Reality about Radon in Building Materials

You might think caulking the cracks and the openings in the basement floor will stop the radon from entering the house. However, scientific studies show, it only takes enough unsealed cracks or pin holes in the caulking to equal a hole 1/2″ of the soil around the foundation drawing the gases into the house. More so, the warmer winter air will also draw in fresh, unhealed released radon from the soil. We can see that one of the basement windows of a house can be opened wide open without denying any radiation or damaging any building.¬† If you’re looking for more tips, radon in building materials has it for you. Perhaps this best of all, it is cheaper and more efficient to cross laminate a basement floor leading to a basement window over a series of a few rows of wood boards than to add one more row of basement walls on top of those boards. This protects your basement walls but roofs the costs of your basement floor and basement windows. As is expected, caulking the cracks and openings of the house to eliminate the entry of radon is of little to no success, as the radon gets past these measures fairly easily. The levels of radon coming from home will still be unchanged.
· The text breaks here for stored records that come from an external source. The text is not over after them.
(** X10, what [expand] keeps.  When the new alphabet size [m] is not larger
    than the current one, [expand] of either class returns [false] and
    changes nothing.  Otherwise it returns [true], the size is [m], the
    bounds, the registers and the stream are untouched, the cells
    [0 .. m_max_syms] of the table keep their counts, and each new cell [i]
    holds [i] in the encoder and [i - m_max_syms - 1] in the decoder. *)
Theorem expand_keeps_old_cells (m : Z) (c : AC.scalable_ac_c) (d : ADC.scalable_adc_c)
    (tc td : list Z) :
  AC.m_probability c = Some tc -> length tc = Z.to_nat (AC.m_max_syms c + 1) ->
  ADC.m_probability d = Some td -> length td = Z.to_nat (ADC.m_max_syms d + 1) ->
  0 <= AC.m_max_syms c -> 0 <= ADC.m_max_syms d -> m + 1 < 2 ^ range_bits ->
  (m <= AC.m_max_syms c -> AC.expand m c = Some (false, c)) /\
  (m <= ADC.m_max_syms d -> ADC.expand m d = Some (false, d)) /\
  (AC.m_max_syms c < m ->
   exists tc',
     AC.expand m c
     = Some (true,
             {| AC.m_stream := AC.m_stream c; AC.m_high := AC.m_high c;
                AC.m_low := AC.m_low c;
                AC.m_underflow_count := AC.m_underflow_count c;
                AC.m_tmp_range := AC.m_tmp_range c; AC.m_max_syms := m;
                AC.m_probability := Some tc';
                AC.m_flushed := AC.m_flushed c |}) /\
     length tc' = Z.to_nat (m + 1) /\
     forall i : nat,
       tc' !! i = if decide (Z.of_nat i <= AC.m_max_syms c) then tc !! i
                  else if decide (Z.of_nat i <= m) then Some (to_prob (Z.of_nat i))
                  else None) /\
  (ADC.m_max_syms d < m ->
   exists td',
     ADC.expand m d
     = Some (true,
             {| ADC.m_stream := ADC.m_stream d; ADC.m_high := ADC.m_high d;
                ADC.m_low := ADC.m_low d; ADC.m_tmp_range := ADC.m_tmp_range d;
                ADC.m_max_syms := m; ADC.m_code := ADC.m_code d;
                ADC.m_probability := Some td' |}) /\
     length td' = Z.to_nat (m + 1) /\
     forall i : nat,
       td' !! i = if decide (Z.of_nat i <= ADC.m_max_syms d) then td !! i
                  else if decide (Z.of_nat i <= m)
                       then Some (to_prob (Z.of_nat i - ADC.m_max_syms d - 1))
                       else None).
Proof.
  intros Htc Hlc Htd Hld Hnc Hnd Hfit. split_and!.
  - intros Hle. unfold AC.expand. rewrite Htc.
    by destruct (Z.leb_spec m (AC.m_max_syms c)); [|lia].
  - intros Hle. unfold ADC.expand. rewrite Htd.
    by destruct (Z.leb_spec m (ADC.m_max_syms d)); [|lia].
  - intros Hlt. eexists. split; [|split].
    + rewrite (ac_expand_state m c tc) by (done || lia). done.
    + rewrite length_app, length_fmap, length_seqZ. lia.
    + intros i. destruct (decide (Z.of_nat i <= AC.m_max_syms c)).
      * rewrite lookup_app_l by lia. done.
      * rewrite lookup_app_r by lia. rewrite list_lookup_fmap.
        destruct (decide (Z.of_nat i <= m)).
        -- rewrite lookup_seqZ_lt by lia. simpl. do 2 f_equal. lia.
        -- rewrite lookup_seqZ_ge by lia. done.
  - intros Hlt. eexists. split; [|split].
    + rewrite (adc_expand_state m d td) by (done || lia). done.
    + rewrite length_app, length_fmap, length_seqZ. lia.
    + intros i. destruct (decide (Z.of_nat i <= ADC.m_max_syms d)).
      * rewrite lookup_app_l by lia. done.
      * rewrite lookup_app_r by lia. rewrite list_lookup_fmap.
        destruct (decide (Z.of_nat i <= m)).
        -- rewrite lookup_seqZ_lt by lia. simpl. do 2 f_equal. lia.
        -- rewrite lookup_seqZ_ge by lia. done.
Qed.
Thankfully, there are other extremely efficient forms of preventing radon from entering your home, like radon vents. In this country alone, several million people are already taking part in radon tests. In some houses, the radon level tested as high as 2,000 pCi/L, yet there is not one house that cannot be radon mitigated to an acceptable level. The difference in references to natural stone is that the stone slab is removed from the source and exposed to the atmosphere, the radon is then vented in the same way that ventilation of a house mitigates the radon emissions in the soil.